でも、彼女は知っているのかしら。ジェームズ殿下も大概いい性格だってこと。あの子をみる目、アーロン殿下にそっくり。どす黒い執着にまみれてて、怖いくらい。兄弟そろって随分こじらせてるみたいね。ここで退場するつもりかもしれないけど、きっと彼、あなたのこと逃がさないでしょうね。
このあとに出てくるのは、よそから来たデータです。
(* ===== verification/Platform.v ===== *)
(** * What the library is built on: the interfaces of code that is not part of the repository

    [librsi] calls four other pieces of code, and none of them is in its source tree:
    the kernel ABI constants and structs ([peios_uapi]), the request parsers and status
    vocabulary ([lcs_core::rsi]), the C library and the kernel behind it ([libc]), and the
    allocator ([peios_cabi]). Each is a type class of operations here, so that every
    definition of the development takes it as a parameter; what librsi relies on is a
    second class of laws, each law quoting the documentation it states. *)

From S2P Require Import Prelude Memory.

(** ** [peios_uapi]: constants and structs of the kernel ABI *)

(** [struct reg_src_hive_entry] and [struct reg_src_register_args], with the fields
    [src/src/source.rs] names. *)
Record reg_src_hive_entry := mk_hive_entry {
  he_name_len : Z;
  he_pad0 : Z;
  he_name_ptr : Z;
  he_root_guid : guid;
  he_flags : Z;
  he_pad1 : Z;
  he_scope_guid : guid
}.

Record reg_src_register_args := mk_register_args {
  ra_hive_count : Z;
  ra_max_sequence : Z;
  ra_hives_ptr : Z
}.

Class Uapi : Type := {
  RSI_LOOKUP : Z;
  RSI_CREATE_ENTRY : Z;
  RSI_HIDE_ENTRY : Z;
  RSI_DELETE_ENTRY : Z;
  RSI_ENUM_CHILDREN : Z;
  RSI_CREATE_KEY : Z;
  RSI_READ_KEY : Z;
  RSI_WRITE_KEY : Z;
  RSI_DROP_KEY : Z;
  RSI_QUERY_VALUES : Z;
  RSI_SET_VALUE : Z;
  RSI_DELETE_VALUE_ENTRY : Z;
  RSI_SET_BLANKET_TOMBSTONE : Z;
  RSI_BEGIN_TRANSACTION : Z;
  RSI_COMMIT_TRANSACTION : Z;
  RSI_ABORT_TRANSACTION : Z;
  RSI_DELETE_LAYER : Z;
  RSI_FLUSH : Z;
  RSI_REQUEST_HEADER_SIZE : Z;
  RSI_MIN_RESPONSE_SIZE : Z;
  RSI_RESPONSE_BIT : Z;
  RSI_OK : Z;
  RSI_PATH_TARGET_GUID : Z;
  RSI_PATH_TARGET_HIDDEN : Z;
  REG_SRC_REGISTER : Z;
  RSI_HIVE_PRIVATE : Z;
  (** the bytes of the two argument structs in the kernel's layout *)
  register_args_bytes : reg_src_register_args -> list byte;
  hive_entry_bytes : reg_src_hive_entry -> list byte
}.

Section opcodes.
Context `{U : Uapi}.
(* ===== verification/Testing.v ===== *)
(** * What the repository's unit tests are written with

    The [#[cfg(test)]] modules of the three source files run the exported functions on
    literals and assert on the results. A test is a computation of type [M unit] here: a
    failed assertion and an [unwrap] of an [Err] are panics, so a test passes exactly when
    [wp] holds of it. Its local variables live in slots of a stack frame. *)

From Stdlib Require Import String.
From S2P Require Import Prelude Memory Platform Effects.
#[local] Open Scope Z_scope.

Section testing.
Context `{P : Platform}.

(** [assert!] and [assert_eq!]. *)
Definition assert_that (b : bool) : M unit := if b then mret tt else abort.
Definition assert_eq {A} `{EqDecision A} (a b : A) : M unit := assert_that (bool_decide (a = b)).

(** [Result::unwrap], of a pure function and of a function in the monad. *)
Definition unwrap {E A} (r : result E A) : M A :=
  match r with Ok a => mret a | Err _ => abort end.
Definition unwrap_m {A} (m : M A) : M A := λ s,
  match m s with OErr _ _ => OAbort | o => o end.

(** What most tests of a refusal end with: the call returns -1 with [errno]. *)
Definition fails_with (call : M Z) (errno : Z) : M unit :=
  r ← call;
  _ ← assert_eq r (-1);
  e ← get_errno;
  assert_eq e errno.

(** A test passes in [s]: it runs to its end. *)
Definition passes (t : M unit) (s : state) : Prop := wp t s (λ r _, r = Ok tt).

(** ** Local variables *)

(** Where the compiler puts the [i]-th local, none being larger than 4 KiB. *)
Definition slot (i : nat) : Z := 65536 + 4096 * Z.of_nat i.

Fixpoint put_locals (i : nat) (bss : list (list byte)) (m : memory) : memory :=
  match bss with
  | [] => m
  | bs :: bss' => store (put_locals (S i) bss' m) (slot i) bs
  end.

Definition locals (bss : list (list byte)) : M unit :=
  modify (λ s, with_mem (put_locals 0 bss (st_mem s)) s).

(** A struct literal, and [core::mem::zeroed]. *)
Definition literal (A : Type) `{Repr A} (vs : list cval) : list byte :=
  struct_bytes (repr_layout A) vs.
Definition zeros (n : nat) : list byte := replicate n Byte.x00.
Definition zeroed (A : Type) `{Repr A} : list byte := zeros (Z.to_nat (size_of A)).

(** [b"..."] and [[b; 16]]. *)
Definition bytes_of (s : string) : list byte := list_byte_of_string s.
Definition guid_of_byte (b : byte) : guid := replicate 16 b.

(** ** Rules *)

Lemma wp_run {A} (m : M A) s a s' (Q : result Z A -> state -> Prop) :
  m s = ORet a s' -> Q (Ok a) s' -> wp m s Q.
Proof. unfold wp. by intros ->. Qed.

Lemma wp_returns {A} (m : M A) a s :
  wp m s (λ r _, r = Ok a) -> exists s', m s = ORet a s'.
Proof. unfold wp. destruct (m s); [intros [= ->]; eauto|done..]. Qed.

Lemma wp_assert_that b s (Q : result Z unit -> state -> Prop) :
  b = true -> Q (Ok tt) s -> wp (assert_that b) s Q.
Proof. by intros ->. Qed.

Lemma wp_assert_eq {A} `{EqDecision A} (a b : A) s (Q : result Z unit -> state -> Prop) :
  a = b -> Q (Ok tt) s -> wp (assert_eq a b) s Q.
Proof. intros Hab. apply wp_assert_that. by apply bool_decide_eq_true. Qed.

Lemma passes_assert_eq {A} `{EqDecision A} (a b : A) s : a = b -> passes (assert_eq a b) s.
Proof. intros. by apply wp_assert_eq. Qed.

Lemma passes_then_assert {A} `{EqDecision A} (a b : A) (k : M unit) s :
  a = b -> passes k s -> passes (_ ← assert_eq a b; k) s.
Proof. intros. by apply wp_bind, wp_assert_eq. Qed.

Lemma passes_step {A} (m : M A) (k : A -> M unit) a s s' :
  m s = ORet a s' -> passes (k a) s' -> passes (x ← m; k x) s.
Proof. intros Hm Hk. apply wp_bind. unfold wp. by rewrite Hm. Qed.

Lemma passes_fails_with call errno s :
  wp call s (λ r s', r = Ok (-1) /\ st_errno s' = errno) -> passes (fails_with call errno) s.
Proof.
  intros Hc. apply wp_bind. eapply wp_mono; [exact Hc|]. intros r s' [-> He].
  by apply passes_then_assert, passes_assert_eq.
Qed.

Lemma passes_locals bss (k : M unit) s :
  passes k (with_mem (put_locals 0 bss (st_mem s)) s) -> passes (_ ← locals bss; k) s.
Proof. by intros Hk. Qed.

(** [m] holds the locals [bss]. *)
Definition has_locals (m : memory) (bss : list (list byte)) : Prop :=
  forall i bs, bss !! i = Some bs -> load m (slot i) (length bs) = Some bs.

Lemma put_locals_has bss m :
  Forall (λ bs, (length bs <= 4096)%nat) bss -> has_locals (put_locals 0 bss m) bss.
Proof.
  intros Hbss. assert (forall k i bs, bss !! i = Some bs ->
    load (put_locals k bss m) (slot (k + i)) (length bs) = Some bs) as Hk;
    [|intros i bs; apply (Hk 0%nat)].
  induction Hbss as [|bs0 bss Hl Hbss IH]; intros k i bs; [done|].
  destruct i as [|i]; simpl.
  - intros [= ->]. rewrite Nat.add_0_r. apply load_Some. split; [done|]. intros j b Hj.
    apply lookup_lt_Some in Hj as Hjl. rewrite lookup_store, decide_True by lia.
    rewrite <- Hj. f_equal. lia.
  - intros Hi. replace (k + S i)%nat with (S k + i)%nat by lia. rewrite <- (IH (S k) i bs Hi).
    apply load_ext. intros a Ha. apply lookup_store_ne. unfold slot in *. lia.
Qed.

(** A part of a local. *)
Lemma has_locals_sub m bss i bs off n :
  has_locals m bss -> bss !! i = Some bs -> (off + n <= length bs)%nat ->
  load m (slot i + Z.of_nat off) n = Some (take n (drop off bs)).
Proof. intros Hm Hi Hn. by eapply load_sub; [apply Hm|]. Qed.

(** ** Struct literals *)

Lemma length_literal A `{Repr A} vs :
  length vs = length (repr_layout A) -> length (literal A vs) = Z.to_nat (size_of A).
Proof. apply length_struct_bytes. Qed.

(** The field values [vs] make up the struct value [a]. *)
Definition literal_of (A : Type) `{Repr A} (vs : list cval) (a : A) : Prop :=
  Forall2 cval_wf (repr_layout A) vs /\ repr_of vs = Some a.

Lemma read_literal A `{Repr A} m p vs a :
  literal_of A vs a -> load m p (Z.to_nat (size_of A)) = Some (literal A vs) ->
  read A m p = Some a.
Proof.
  intros [Hvs Ha] Hl. unfold read, read_struct. unfold size_of in Hl. rewrite Hl. simpl.
  unfold literal. by rewrite decode_struct_bytes.
Qed.

Lemma slot_aligned A `{Repr A} i : struct_align (repr_layout A) ∈ [1; 2; 4; 8] ->
  slot i mod align_of A = 0.
Proof.
  unfold align_of, slot. rewrite !elem_of_cons, elem_of_nil.
  intros [->|[->|[->|[->|[]]]]].
  - apply Z.mod_1_r.
  - replace (65536 + _) with ((32768 + 2048 * Z.of_nat i) * 2) by lia. by apply Z.mod_mul.
  - replace (65536 + _) with ((16384 + 1024 * Z.of_nat i) * 4) by lia. by apply Z.mod_mul.
  - replace (65536 + _) with ((8192 + 512 * Z.of_nat i) * 8) by lia. by apply Z.mod_mul.
Qed.

Lemma local_points_to A `{Repr A} m bss i vs a :
  has_locals m bss -> bss !! i = Some (literal A vs) -> literal_of A vs a ->
  struct_align (repr_layout A) ∈ [1; 2; 4; 8] -> points_to A m (slot i) a.
Proof.
  intros Hm Hi Ha Hal. split_and!; [unfold slot; lia|by apply slot_aligned|].
  eapply read_literal; [done|]. rewrite <- (length_literal A vs); [by apply Hm|].
  symmetry. by eapply Forall2_length, Ha.
Qed.

(** An array literal. *)
Lemma read_array_literal A `{Repr A} m p vss xs :
  Forall2 (literal_of A) vss xs ->
  load m p (length (concat (literal A <$> vss))) = Some (concat (literal A <$> vss)) ->
  read_array A m p (length xs) = Some xs.
Proof.
  intros Hall. revert p. induction Hall as [|vs x vss xs Hx Hall IH]; intros p; csimpl; [done|].
  assert (length (literal A vs) = Z.to_nat (size_of A)) as Hl.
  { apply length_literal. symmetry. by eapply Forall2_length, Hx. }
  rewrite length_app, load_app. intros (b1 & H1 & (b2 & H2 & [= Heq])%bind_Some)%bind_Some.
  apply app_inj_1 in Heq as [-> ->]; [|by rewrite (load_length _ _ _ _ H1)].
  rewrite Hl in H1, H2. rewrite (read_literal A m p vs x Hx H1). cbn [mbind option_bind].
  pose proof (size_of_nonneg A).
  rewrite (IH (p + size_of A)); [done|]. rewrite <- H2. f_equal. lia.
Qed.

Lemma local_array_at A `{Repr A} m bss i vss xs :
  has_locals m bss -> bss !! i = Some (concat (literal A <$> vss)) ->
  Forall2 (literal_of A) vss xs -> struct_align (repr_layout A) ∈ [1; 2; 4; 8] ->
  array_at A m (slot i) xs.
Proof.
  intros Hm Hi Hall Hal. split; [unfold slot; lia|by intros; apply slot_aligned|].
  eapply read_array_literal; [done|]. by apply Hm.
Qed.

End testing.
「ティーナは本当に可愛いな。今まで氷のように冷たい女と一緒にいたから、愛らしいティーナといると心が安らぐよ。リアナ、わかったら荷物を纏め次第出ていくんだな。ああ、王宮にあるお前の部屋の荷物は適当に処分しておくから二度と足を踏み入れるな」
わざとらしくティーナに愛を囁くアーロンの姿に、自然と笑みがこぼれる。無理しちゃって。本当は、傍においてくれと縋りついてくれるのを、待っているくせに。それを嘲笑と取ったのか。
「お、お待ちください!このことは国王陛下もご承知のことなのですか!?」
かつてリアナの取り巻きだった令嬢たちが声を上げた。
(ふうん。意外と人気があるのね)
保身に走る者ばかりではないと言うこと。少しは骨のある令嬢もいるのかもしれない。
「ふん。父上には失恋で心を病んだリアナが自ら進んで国を出たと伝えておく。それで問題あるまい。なあ、リアナ。お前が居座ると、父親や弟の処遇が今後どうなるか考えることだな」
まあ、そんな嘘すぐにばれるでしょうけど。本人たちの意思さえ固まれば、すぐにでもこの国を出て隣国に渡ることができるよう、準備は整えてある。残念ね。彼女は二度と戻らない。
「では、失礼いたします。アーロン殿下。もう二度と、あなた様にお目にかかることはないでしょう。遠くからお二人の幸せを祈っておりますわ」
退出するリアナの後姿を食い入るように見つめるアーロン。ティーナの絡みつく腕が、戒めのように縛った。
◇◇◇
「ねえ、わたくし欲しいものがあるの」
「ティーナ、君は何が欲しいんだ?言ってくれ……」
わたくしが欲しいもの。それはあなたの全て。ぜんぶぜんぶ、わたくしにちょうだい。ほら、辛いことも全部、忘れちゃうといいわ。わたくしに溺れて。